The History of the Smoothie

A smoothie is a chilled drink that is blended with crushed ice, fresh (or frozen) fruit or vegetables. It can have frozen yogurt, honey, and various other ingredients to make a unique drink. Typically, smoothies are thicker than slush drinks, having a milkshake type consistency.

You probably know all of that already. What you may not know of, though, is the history of the smoothie. Believe it or not. This popular refreshing beverage evolved with the times, giving it an interesting history.

The smoothie first made its debut in health food stores in the West coast of the United States. In the 1930s, pureed fruit drinks mixed with ice which were based on Brazilian recipes were being sold as an afternoon refreshment. Reminiscent of the cocktails served during prohibition, these pureed drinks had become so widely accepted, that by the 1940s, a cookbook published recipes for fruit drinks, which were essentially smoothies, though they didn't yet have the name “smoothie.” This name for the fruit drink was coined by the Hippies of the 1960s who made fruit and fruit juice based drinks.

Along with the coining of its specific name, the 1960s popularized the smoothie. It was in this decade that the smoothie was sold not only in health food stores, but by ice cream stores and by ice cream vendors as well, making them widely available in the United States. Dan Titus, director of the Juice and Smoothies Association attributed this boost in popularity to the “resurgence in macrobiotic vegetarianism” which was seen in the 1960s.

By the time the 1970s rolled around, smoothies were becoming so popular that copyrights for smoothie recipes were being issued. The first trademark for it came in the mid-1970s and bore the name “California Smoothie”, given because the health restaurants in which smoothies were so popular were in California. It was also during this time that iced milk was mixed in to create a “fruit shake” instead of a milk shake. They were sold in local health food restaurants and stores alongside other healthy foods, such as tofu and fruits.

In the 1980s, smoothies increased in popularity alongside sports and fitness. Smoothies were a great health food product that the health conscious and fitness oriented could feel guilt-free about drinking. The 80s saw the opening of juice and smoothie bars, where smoothies were the main product, no longer one of many health products.

Come the 1990s and 2000s, smoothie companies began using frozen yogurt to give their smoothies a thick and creamy consistency, the inspiration of which was found in Mediterranean and Middle Eastern cuisine, giving smoothies a unique twist. It was also during this time that more people began experimenting by mixing smoothies with soda and/or alcohol. Another innovation of the era was to pre-bottle smoothies and sell them ready-to-drink in grocery stores. These have short shelf lives, however, and often require refrigeration.

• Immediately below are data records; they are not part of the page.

(* ===== verification/AgentLoop.v ===== *)
(** * The agent loop ([src/src/icode/loop.py], [AgentLoop.run])

    The bounded loop "model, tools, model": which tool the model may or must
    call next, the reading and delivery a step requires, the message each tool
    call is answered with, and the ways a run ends.  A turn is a function of the
    run's variables and the state of [ToolGate]; its parts are separate
    definitions in the order of the code. *)

From S2P Require Import Prelude PyText PyVal Hashing Json Paths Regex Guard Contracts Utf8 Tools Operations Budget ReadCoverage ToolGate.
From S2P Require Compaction.

(** ** Configuration, turns and results *)
Record LoopConfig := mkConfig {
  cf_max_turns : nat;
  cf_max_tool_calls_per_turn : nat;
  cf_max_output_tokens : Z;
  cf_tool_choice : pystr;
  cf_tool_choice_after_read : option pystr;
  cf_tool_choice_on_no_tool : option pystr;
  cf_force_tool_after_turns : option nat;
  cf_force_tool_after_turns_tool : option pystr;
  cf_force_tool_prompt : option pystr;
  cf_required_tool_retry_count : Z;
  cf_required_tool_turn_reserve : nat;
  cf_compact_budget_chars : Z
}.

Record Turn := mkTurn { tn_index : nat; tn_assistant : AssistantMessage; tn_invocations : list ToolInvocation }.

Record LoopResult := mkLoopResult {
  lr_ok : bool;
  lr_stop_reason : pystr;
  lr_turns : list Turn;
  lr_messages : list message;
  lr_usage : Usage;
  lr_error : pystr
}.

(** [sum(len(t.invocations) for t in self.turns)] *)
Definition tool_calls (r : LoopResult) : nat := foldr Nat.add 0 ((λ t, length (tn_invocations t)) <$> lr_turns r).

(** ** Messages *)
Definition user_message (text : pystr) : message := [(u "role", PyStr (u "user")); (u "content", PyStr text)].

Definition call_payload `{FloatRepr} (c : ToolCall) : result pyval :=
  args ← json_dumps raw_opts (tc_arguments c);
  Ok (PyDict [(u "id", PyStr (tc_id c)); (u "type", PyStr (u "function"));
              (u "function", PyDict [(u "name", PyStr (tc_name c)); (u "arguments", PyStr args)])]).

Definition _assistant_message `{FloatRepr} (m : AssistantMessage) : result message :=
  let head := [(u "role", PyStr (u "assistant")); (u "content", PyStr (am_content m))] in
  match am_tool_calls m with
  | [] => Ok head
  | calls => ps ← mapM_res call_payload calls; Ok (head ++ [(u "tool_calls", PyList ps)])
  end.

Definition _tool_message (call_id : pystr) (inv : ToolInvocation) : message :=
  let body := match iv_result inv with
              | None => if iv_note inv =s [] then u "动作未执行" else iv_note inv
              | Some r => let b := clipped DEFAULT_OUTPUT_LIMIT r in if tr_ok r then b else u "[失败] " ++ b
              end in
  [(u "role", PyStr (u "tool")); (u "tool_call_id", PyStr call_id); (u "content", PyStr body)].

(** [dict(call.arguments) if isinstance(call.arguments, dict) else {}] *)
Definition call_arguments (c : ToolCall) : dict := match tc_arguments c with PyDict d => d | _ => [] end.

(** ** The review-round alias *)
(** The value of a decimal digit outside ASCII is Unicode data. *)
Class UnicodeDigits := uni_digit : N → option N.
Definition digit_of `{UnicodeDigits} (c : N) : option N :=
  if is_digit c then Some (c - 48)%N else if is_ascii c then None else uni_digit c.

(** [int(text)] of a text of digits; more than 4300 digits raise. *)
Definition int_of_digits (ds : list N) : result Z :=
  if 4300 <? length ds then Err (ValueError "Exceeds the limit for integer string conversion")
  else Ok (Z.of_N (foldl (λ acc d, acc * 10 + d)%N 0%N ds)).

(** The digits of [re.fullmatch(r"review_round_(\d+)\.json", name)]. *)
Definition round_digits `{UnicodeDigits} (name : pystr) : option (list N) :=
  if startswith (u "review_round_") name && endswith (u ".json") name && (18 <=? length name) then
    let core := take (length name - 18) (drop 13 name) in
    match core with [] => None | _ => mapM digit_of core end
  else None.

(** [payload.get(key)] when it is a list of [str]. *)
Definition issue_list (key : string) (payload : dict) : option pyval :=
  match pget (u key) payload with
  | PyList l => if forallb is_str l then Some (PyList l) else None
  | _ => None
  end.

Definition _review_round_alias_arguments `{UnicodeDigits, JsonLoads} (arguments : dict) : result (option dict) :=
  match pget (u "name") arguments with
  | PyStr name =>
    if negb (startswith (u "review_round_") name && endswith (u ".json") name) then Ok None
    else
      let payload := match pget (u "content") arguments with
                     | PyDict d => Some d
                     | PyStr s => match json_loads s with Some (PyDict d) => Some d | _ => None end
                     | _ => None
                     end in
      match payload, round_digits name with
      | Some payload, Some ds =>
        match pget (u "round") payload with
        | PyInt z =>
          n ← int_of_digits ds;
          Ok (if negb (z =? n)%Z then None
              else match issue_list "new_issues" payload, issue_list "refuted_issues" payload,
                         issue_list "pending_verification" payload with
                   | Some a, Some b, Some c =>
                     Some [(u "round", PyInt z); (u "new_issues", a); (u "refuted_issues", b);
                           (u "pending_verification", c)]
                   | _, _, _ => None
                   end)
        | _ => Ok None
        end
      | _, _ => Ok None
      end
  | _ => Ok None
  end.

(** ** [fnmatch.fnmatchcase]: a shell pattern as a regular expression *)
(** The members of a set: ranges and single characters. *)
Fixpoint set_member (c : N) (body : list N) : bool :=
  match body with
  | a :: 45%N :: b :: rest => ((a <=? c) && (c <=? b))%N || set_member c rest
  | a :: rest => (c =? a)%N || set_member c rest
  | [] => false
  end.
Lemma turn_step_shape i v st o st' :
  turn_step h registry scope ctx cfg i v st = (Ok o, st') →
  match o with
  | Break v' stop error => v' = v ∧ stop ≠ u "no_tool_calls"
  | Continue v' => ∃ v1, turn_start i v st v1 ∧
      turn_added i (rv_history v1) (rv_turns v) (rv_history v') (rv_turns v')
  | Return res => ∃ v1, turn_start i v st v1 ∧
      ( (lr_ok res = false ∧ lr_turns res = rv_turns v ∧ lr_messages res = rv_history v1) ∨
        (turn_added i (rv_history v1) (rv_turns v) (lr_messages res) (lr_turns res) ∧
         (lr_ok res = true → lr_stop_reason res = u "no_tool_calls" ∧
            dl_choice (rv_dl v1) = u "auto" ∧ dl_on_no_tool (rv_dl v1) = None ∧
            ∃ m, am_tool_calls m = [] ∧ lr_turns res = rv_turns v ++ [mkTurn i m []])))
  end.
Proof.
  unfold turn_step. destruct (is_over_budget st) as [[]|e]; [by intros [= <- <-]| |done].
  destruct (reserve_exhausted _ _ _); [by intros [= <- <-]|].
  destruct (compact_if_needed _ _ _ _) as [[v1|e] st1] eqn:Ec; [|done].
  assert (Hs : turn_start i v st v1) by (by exists st1).
  pose proof (turn_start_turns _ _ _ _ Hs) as [Ht _].
  destruct (hs_complete _ _ _ _ _ _) as [[m|e] w].
  - intros Ha%answered_turn_shape. destruct o as [v'|v' stop error|res]; [|done|].
    + exists v1. by rewrite <- Ht.
    + exists v1. split; [done|]. right. rewrite <- Ht. destruct Ha as [Ha Hok]. split; [done|].
      intros Ho. destruct (Hok Ho) as (? & ? & ? & ? & ?). split_and!; try done. by exists m.
  - intros [= <- <-]. exists v1. split; [done|]. left. by rewrite Ht.
Qed.

(** ** Bounds *)
Definition turn_complete (k : nat) (t : Turn) : Prop :=
  tn_index t = S k ∧ length (tn_invocations t) = length (am_tool_calls (tn_assistant t)).
Definition turns_complete (turns : list Turn) : Prop := ∀ k t, turns !! k = Some t → turn_complete k t.

Lemma turn_added_complete i hist turns hist' turns' :
  turn_added i hist turns hist' turns' → S (length turns) = i → turns_complete turns →
  turns_complete turns' ∧ length turns' = i.
Proof.
  intros (m & msg & invs & tools & prompts & _ & [Hl _] & -> & _) Hi Ht. split.
  - intros k t [[_ Hk]|[-> <-]]%lookup_snoc_Some; [by apply Ht|]. split; cbn; [lia|done].
  - rewrite length_app. cbn. lia.
Qed.

(** C35: a run that returns made at most [max_turns] turns; in each of them every
    tool call of the model has exactly one invocation; at most
    [max_tool_calls_per_turn] tools were executed per turn; and a run ends
    well only when it stopped on a last message without tool calls. *)
Theorem run_bounded messages st res st' :
  run h registry scope ctx cfg messages st = (Ok res, st') →
  length (lr_turns res) ≤ cf_max_turns cfg ∧ turns_complete (lr_turns res) ∧
  executions (ls_log st') ≤ executions (ls_log st) + cf_max_turns cfg * cf_max_tool_calls_per_turn cfg ∧
  (lr_ok res = true → lr_stop_reason res = u "no_tool_calls" ∧
     ∃ t, last (lr_turns res) = Some t ∧ am_tool_calls (tn_assistant t) = []).
Proof.
  intros Hrun. pose proof (run_runs _ _ _ _ Hrun) as (_ & _ & Hexec). revert Hrun. unfold run. intros Hr.
  set (Q := λ (res : LoopResult) (_ : LoopState), length (lr_turns res) ≤ cf_max_turns cfg ∧
    turns_complete (lr_turns res) ∧ (lr_ok res = true → lr_stop_reason res = u "no_tool_calls" ∧
      ∃ t, last (lr_turns res) = Some t ∧ am_tool_calls (tn_assistant t) = [])).
  assert (HQ : Q res st').
  { refine (run_turns_ind (λ i v _, S (length (rv_turns v)) = i ∧ turns_complete (rv_turns v)) Q (λ _, True)
              (cf_max_turns cfg) _ _ (cf_max_turns cfg) 1 _ st (Ok res) st' eq_refl _ Hr).
    - intros i v s r1 s1 Hle [Hi Ht] Hs. destruct r1 as [o|e]; [|done].
      apply turn_step_shape in Hs. destruct o as [v'|v' stop error|res'].
      + destruct Hs as (v1 & _ & Ha). destruct (turn_added_complete _ _ _ _ _ Ha Hi Ht) as [? ?]. split; [lia|done].
      + destruct Hs as [-> Hstop]. unfold Q, finished. cbn [lr_turns lr_ok lr_stop_reason]. split; [lia|].
        split; [done|]. by intros ?%bool_decide_eq_true.
      + destruct Hs as (v1 & _ & [(Ho & Hturns & _)|[Ha Hok]]); unfold Q.
        * rewrite Hturns. split; [lia|]. split; [done|]. by rewrite Ho.
        * destruct (turn_added_complete _ _ _ _ _ Ha Hi Ht) as [Hc Hl]. split; [lia|]. split; [done|].
          intros Ho. destruct (Hok Ho) as (Hst & _ & _ & m & Hm & Hturns). split; [done|].
          exists (mkTurn i m []). rewrite Hturns, last_snoc. done.
    - intros v s [Hi Ht]. unfold Q, finished. cbn [lr_turns lr_ok lr_stop_reason]. split; [lia|]. split; [done|].
      intros Ho%bool_decide_eq_true. by vm_compute in Ho.
    - unfold initial_vars. cbv zeta. repeat case_match; (split; [done|]); intros k t Hk; by destruct k. }
  destruct HQ as (H1' & H2' & H3'). by split_and!.
Qed.

(** ** Every call has its answer in its place *)
Definition is_tool (m : message) : bool := is_lit (pget (u "role") m) (u "tool").
(** The ids of the calls a message makes. *)
Definition call_ids (m : message) : list (option pystr) :=
  match pget (u "tool_calls") m with
  | PyList l => (λ c, match c with PyDict d => as_str (pget (u "id") d) | _ => None end) <$> l
  | _ => []
  end.

(** After a message with tool calls come, next to each other and in order, the
    answers to these calls, and no other tool message occurs. *)
Fixpoint answers_in_place (expected : list (option pystr)) (l : list message) : bool :=
  match l with
  | [] => bool_decide (expected = [])
  | m :: l' =>
    if is_tool m then
      match expected with
      | id :: expected' => bool_decide (as_str (pget (u "tool_call_id") m) = id) && answers_in_place expected' l'
      | [] => false
      end
    else bool_decide (expected = []) && answers_in_place (call_ids m) l'
  end.
Definition well_paired (l : list message) : Prop := answers_in_place [] l = true.

Lemma answers_in_place_app e l1 l2 :
  answers_in_place e l1 = true → well_paired l2 → answers_in_place e (l1 ++ l2) = true.
Proof.
  unfold well_paired. revert e. induction l1 as [|m l1 IH]; intros e; cbn [answers_in_place app].
  { by intros ->%bool_decide_eq_true. }
  destruct (is_tool m).
  - destruct e as [|id e]; [done|]. rewrite !andb_true_iff. intros [? ?] ?. split; [done|]. by apply IH.
  - rewrite !andb_true_iff. intros [? ?] ?. split; [done|]. by apply IH.
Qed.

Lemma user_messages_paired prompts : well_paired (user_message <$> prompts).
Proof. induction prompts as [|p ps IH]; [done|]. exact IH. Qed.

Lemma tools_in_place calls invs :
  length invs = length calls →
  answers_in_place (Some ∘ tc_id <$> calls) (zip_with (λ c i, _tool_message (tc_id c) i) calls invs) = true.
Proof.
  revert invs. induction calls as [|c calls IH]; intros [|i invs]; cbn [length]; try done.
  intros Hl. cbn [zip_with fmap list_fmap answers_in_place]. 
  change (is_tool (_tool_message (tc_id c) i)) with true. cbv iota.
  change (as_str (pget (u "tool_call_id") (_tool_message (tc_id c) i))) with (Some (tc_id c)).
  rewrite bool_decide_eq_true_2 by done. apply IH. lia.
Qed.

Lemma mapM_call_ids calls ps :
  mapM_res call_payload calls = Ok ps →
  (λ c, match c with PyDict d => as_str (pget (u "id") d) | _ => None end) <$> ps = Some ∘ tc_id <$> calls.
Proof.
  revert ps. induction calls as [|c calls IH]; intros ps; cbn [mapM_res]; [by intros [= <-]|].
  intros (p & Hp & (ps' & Hps & [= <-])%bind_ok)%bind_ok. cbn [fmap list_fmap].
  unfold call_payload in Hp. apply bind_ok in Hp as (args & _ & [= <-]). f_equal. by apply IH.
Qed.

Lemma assistant_call_ids m msg :
  _assistant_message m = Ok msg → is_tool msg = false ∧ call_ids msg = Some ∘ tc_id <$> am_tool_calls m.
Proof.
  unfold _assistant_message. cbv zeta. destruct (am_tool_calls m) as [|c calls].
  - intros [= <-]. done.
  - intros (ps & Hps & [= <-])%bind_ok. split; [done|]. by apply mapM_call_ids in Hps.
Qed.

Lemma turn_added_paired i hist turns hist' turns' :
  turn_added i hist turns hist' turns' → well_paired hist → well_paired hist'.
Proof.
  intros (m & msg & invs & tools & prompts & Hmsg & [Hl ->] & _ & ->) Hh.
  apply answers_in_place_app; [exact Hh|]. apply assistant_call_ids in Hmsg as [Ht Hids].
  unfold well_paired. cbn [app answers_in_place]. rewrite Ht, Hids. cbn [andb bool_decide].
  rewrite bool_decide_eq_true_2 by done. cbn [andb].
  apply answers_in_place_app; [by apply tools_in_place|apply user_messages_paired].
Qed.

That brings us to present day. Throughout the course of its 70 year life, smoothies have become a multi-billion dollar industry. Most people don't know this, however. They simply hear the name and think of the sweetness of fresh fruit and the goodness of a cool drink on a hot day. In the end, despite all innovations and changes in history, it is these natural attributes that make smoothies so popular and as successful as they are today.